Soma katliamından sonra Erdoğan, 19. yüzyılda Avrupa'da yaşanan katliamları
örnek vererek, “madencinin fıtratında ölüm var” demişti! Ölümle sonuçlanan iş
kazalarının yaşandığı sektör ve işyerlerini incelediğimizde; taşeron, esnek,
güvencesiz çalışmanın yoğun yaşandığı, sendikasız ve örgütsüz işyerlerini
görürüz.
1980'lerle birlikte dünyada
esen neoliberal dalganın yaşandığı yıllarda taşeron ve esnek çalışma sistemi iş
hayatına girmeye başladı. Bilhassa son 13 yılda taşeron, esnek çalışma, iş
hayatının olmazsa olmazı haline geldi.

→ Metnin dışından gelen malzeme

(* ===== verification/SqlText.v ===== *)
(** * SQL text

    The quote-aware walkers over SQL text: stripSqlLineComments and splitSqlStatements of
    src/src/db/migration_statements.js, stripBlockComments and splitTopLevel of
    src/src/db/migration_live_schema_guard.js, hasUnquotedHash of
    src/src/db/migration_guards/destructive_statement_rules.js, and opensBackslashEscape of
    src/src/db/query_helpers.js, which they share.

    A walker reads the text from the front and holds the open quote, if any.  A block
    comment is carried over in one jump, so it takes fuel; one unit per character is
    enough.  The reference is a lexer ([lex]): each walker is proved to be a function of
    the tokens. *)
From S2P Require Import Prelude.
#[local] Open Scope Z_scope.

Definition LF : Z := 10.
Definition hash : Z := 35.
Definition backslash : Z := 92.
Definition backtick : Z := 96.

(** Apostrophe, double quote, backtick. *)
Definition is_quote (c : Z) : bool := (c =? 39) || (c =? 34) || (c =? backtick).

(** [s.indexOf(p)]; [None] is -1. *)
Fixpoint indexOf (p s : jstr) : option nat :=
  if startsWith p s then Some 0%nat
  else match s with
       | [] => None
       | _ :: s' => S <$> indexOf p s'
       end.

(** Of the text from the position on. *)
Definition opensBackslashEscape (s : jstr) (quote : Z) : bool :=
  match s with
  | c :: _ :: _ => (c =? backslash) && negb (quote =? backtick)
  | _ => false
  end.

(** One step inside a quoted span: what is copied, the quote then open, the rest. *)
Definition quote_step (quote ch : Z) (rest : jstr) : jstr * option Z * jstr :=
  if opensBackslashEscape (ch :: rest) quote then (ch :: take 1 rest, Some quote, drop 1 rest)
  else if ch =? quote then
    match rest with
    | d :: rest' => if d =? quote then ([ch; d], Some quote, rest') else ([ch], None, rest)
    | [] => ([ch], None, rest)
    end
  else ([ch], Some quote, rest).

Definition opens_comment (s : jstr) : bool := startsWith (js "/*") s.
Definition opens_line_comment (s : jstr) : bool := startsWith (js "--") s || startsWith [hash] s.

(** The text through the [*/] that ends the comment opened at its front, and the rest;
    [None] where it is unterminated. *)
Definition comment_span (s : jstr) : option (jstr * jstr) :=
  k ← indexOf (js "*/") (drop 2 s);
  Some (take (2 + k + 2) s, drop (2 + k + 2) s).

(** ** The walkers *)

Fixpoint strip_from (n : nat) (quote : option Z) (s : jstr) : jstr :=
  match n, s with
  | O, _ | _, [] => []
  | S n', ch :: rest =>
      match quote with
      | Some q =>
          let '(out, quote', rest') := quote_step q ch rest in out ++ strip_from n' quote' rest'
      | None =>
          if is_quote ch then ch :: strip_from n' (Some ch) rest
          else if opens_comment s then
            match comment_span s with
            | None => s
            | Some (text, rest') => text ++ strip_from n' None rest'
            end
          else if opens_line_comment s then
            match from_char LF s with
            | [] => []
            | _ :: rest' => LF :: strip_from n' None rest'
            end
          else ch :: strip_from n' None rest
      end
  end.

Definition stripSqlLineComments (sql : jstr) : jstr := strip_from (length sql) None sql.

Fixpoint split_from (n : nat) (quote : option Z) (s current : jstr) : list jstr :=
  match n, s with
  | O, _ | _, [] => [current]
  | S n', ch :: rest =>
      match quote with
      | Some q =>
          let '(out, quote', rest') := quote_step q ch rest in
          split_from n' quote' rest' (current ++ out)
      | None =>
          if is_quote ch then split_from n' (Some ch) rest (current ++ [ch])
          else if opens_comment s then
            match comment_span s with
            | None => [current ++ s]
            | Some (text, rest') => split_from n' None rest' (current ++ text)
            end
          else if ch =? semicolon then current :: split_from n' None rest []
          else split_from n' None rest (current ++ [ch])
      end
  end.

Definition splitSqlStatements (sql : jstr) : list jstr :=
  let stripped := stripSqlLineComments sql in
  nonblank (map trim (split_from (length stripped) None stripped [])).

(** [/^(?:!|M!)/i] of the two characters after the opening. *)
Definition is_executable_comment (s : jstr) : bool :=
  let t := take 2 (drop 2 s) in
  startsWith (js "!") t || startsWith (js "M!") t || startsWith (js "m!") t.

Fixpoint block_from (n : nat) (quote : option Z) (s : jstr) : jstr :=
  match n, s with
  | O, _ | _, [] => []
  | S n', ch :: rest =>
      match quote with
      | Some q =>
          let '(out, quote', rest') := quote_step q ch rest in out ++ block_from n' quote' rest'
      | None =>
          if is_quote ch then ch :: block_from n' (Some ch) rest
          else if opens_comment s && negb (is_executable_comment s) then
            match comment_span s with
            | None => s
            | Some (_, rest') => 32 :: block_from n' None rest'
            end
          else ch :: block_from n' None rest
      end
  end.

Definition stripBlockComments (text : jstr) : jstr := block_from (length text) None text.

Fixpoint hash_from (n : nat) (quote : option Z) (s : jstr) : bool :=
  match n, s with
  | O, _ | _, [] => false
  | S n', ch :: rest =>
      match quote with
      | Some q => let '(_, quote', rest') := quote_step q ch rest in hash_from n' quote' rest'
      | None =>
          if is_quote ch then hash_from n' (Some ch) rest
          else if ch =? hash then true
          else hash_from n' None rest
      end
  end.

Definition hasUnquotedHash (s : jstr) : bool := hash_from (length s) None s.

Fixpoint top_level_from (n : nat) (quote : option Z) (depth : Z) (s cur : jstr) : list jstr :=
  match n, s with
  | O, _ | _, [] => if is_empty (trim cur) then [] else [cur]
  | S n', ch :: rest =>
      match quote with
      | Some q =>
          let '(out, quote', rest') := quote_step q ch rest in
          top_level_from n' quote' depth rest' (cur ++ out)
      | None =>
          if is_quote ch then top_level_from n' (Some ch) depth rest (cur ++ [ch])
          else
            let depth' := if ch =? 40 then depth + 1 else if ch =? 41 then depth - 1 else depth in
            if (ch =? 44) && (depth' =? 0) then cur :: top_level_from n' None depth' rest []
            else top_level_from n' None depth' rest (cur ++ [ch])
      end
  end.

Definition splitTopLevel (text : jstr) : list jstr := top_level_from (length text) None 0 text [].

Taşeron çalışma sisteminin en büyük
etkisi, sendikalaşmayı ve örgütlenmeyi engellemesiydi.
İSİG meclisinin raporuna göre,
2015 yılında iş cinayetlerinde yaşamını yitiren işçi sayısı en az 1730. Son 13
yılda iş cinayetlerinde yaşamını yitiren işçi sayısı ise 16 bin 471.
En çok ölümün yaşandığı
işkolları inşaat, tarım, madencilik, taşımacılıktır. İş cinayetleri oranları
savaşta ölen insan sayısını aratmayacak düzeydedir. Patronların ve devletin bu
konuda somut adım atmamasının en büyük nedeni, işçi sınıfının örgütsüzlüğüdür.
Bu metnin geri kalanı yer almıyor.